The lines wanted run from the first one below through the one with "then st_ret (error". Return them exactly.

+ + +

Definition GetDataInternal (layerType : text) (request : DataRequest) : ST (World C) (Response Data) :=
  match data_service layerType with
  | None => st_ret (error ServiceUnavailable "Stream layers are not supported yet.")
  | Some (service, data_call) =>
    let query_network :=
      let* response := getApiClient service (str "v1") in
      match response with
      | Failure e => st_ret (Failure e)
      | Success client =>
        ExecuteOrCancelled
          (let* response := call (answer_data backend)
             (data_call client (dr_layer_id request) (default [] (dr_data_handle request)) (dr_billing_tag request)) in
           cacheDataResponse request response)
          (st_ret cancelled_response)
      end in
    ExecuteOrCancelled
      (if bool_decide (OnlineOnly <> dr_fetch_option request) then
         let* cachedData := cached (Data_Get hrn (dr_layer_id request) (default [] (dr_data_handle request))) in
         match cachedData with
         | Some bytes => st_ret (Success (Some bytes))
         | None =>
           if bool_decide (CacheOnly = dr_fetch_option request)
           then st_ret (error NotFound "Cache only resource not found in cache (data).")
           else query_network
         end
       else query_network)
      (st_ret cancelled_response)
  end.

(** What is done with the partitions of [GetPartitionsById]. *)
Definition data_of_partitions (layerType : text) (request : DataRequest) (partition : text)
    (response : Response (list Partition)) : ST (World C) (Response Data) :=
  match response with
  | Failure e => st_ret (Failure e)
  | Success [p] =>
    if IsInlineData (data_handle_ p) then st_ret (Success (Some (data_handle_ p)))
    else
      let appendedRequest := DataRequest_WithDataHandle (Some (data_handle_ p)) request in
      let* response := GetDataInternal layerType appendedRequest in
      match response with
      | Failure e =>
        (if is_403 e then
           cached (ClearPartitions hrn
             (MkPartitionsRequest (dr_layer_id appendedRequest) (dr_version appendedRequest)
                (dr_billing_tag appendedRequest) OnlineIfNotFound) [partition])
         else st_ret tt) ;;
        st_ret response
      | Success _ => st_ret response
      end
  | Success _ => st_ret (Success None)
  end.

Definition GetData (request : DataRequest) : ST (World C) (Reply Data) :=
  match dr_data_handle request, dr_partition_id request with
  | None, None =>
    st_ret (ByCaller (error InvalidArgument "A data handle or a partition id must be defined."))
  | handle, partition =>
    ExecuteOrCancelled
      (let* catalogResponse := getCatalog (MkCatalogRequest (dr_billing_tag request) (dr_fetch_option request)) in
       match catalogResponse with
       | Failure e => st_ret (ByRequest (Failure e))
       | Success catalog =>
         match find_layer (dr_layer_id request) catalog with
         | None => st_ret (ByRequest no_layer)
         | Some layer =>
           match handle, partition with
           | None, Some partition =>
             ExecuteOrCancelled
               (let* reply := GetPartitionsById
                  (MkPartitionsRequest (dr_layer_id request) (dr_version request) (dr_billing_tag request)
                     (dr_fetch_option request)) [partition] in
                let* response := data_of_partitions (layer_type_ layer) request partition (reply_response reply) in
                st_ret (ByRequest response))
               (st_ret (ByCaller cancelled_response))
           | _, _ =>
             let* response := GetDataInternal (layer_type_ layer) request in st_ret (ByRequest response)
           end
         end
       end)
      (st_ret (ByCaller cancelled_response))
  end.

End repositories.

+ + +

__RESULT OF THE TASK__
Definition GetDataInternal (layerType : text) (request : DataRequest) : ST (World C) (Response Data) :=
  match data_service layerType with
  | None => st_ret (error ServiceUnavailable "Stream layers are not supported yet.")
  | Some (service, data_call) =>
    let query_network :=
      let* response := getApiClient service (str "v1") in
      match response with
      | Failure e => st_ret (Failure e)
      | Success client =>
        ExecuteOrCancelled
          (let* response := call (answer_data backend)
             (data_call client (dr_layer_id request) (default [] (dr_data_handle request)) (dr_billing_tag request)) in
           cacheDataResponse request response)
          (st_ret cancelled_response)
      end in
    ExecuteOrCancelled
      (if bool_decide (OnlineOnly <> dr_fetch_option request) then
         let* cachedData := cached (Data_Get hrn (dr_layer_id request) (default [] (dr_data_handle request))) in
         match cachedData with
         | Some bytes => st_ret (Success (Some bytes))
         | None =>
           if bool_decide (CacheOnly = dr_fetch_option request)
           then st_ret (error NotFound "Cache only resource not found in cache (data).")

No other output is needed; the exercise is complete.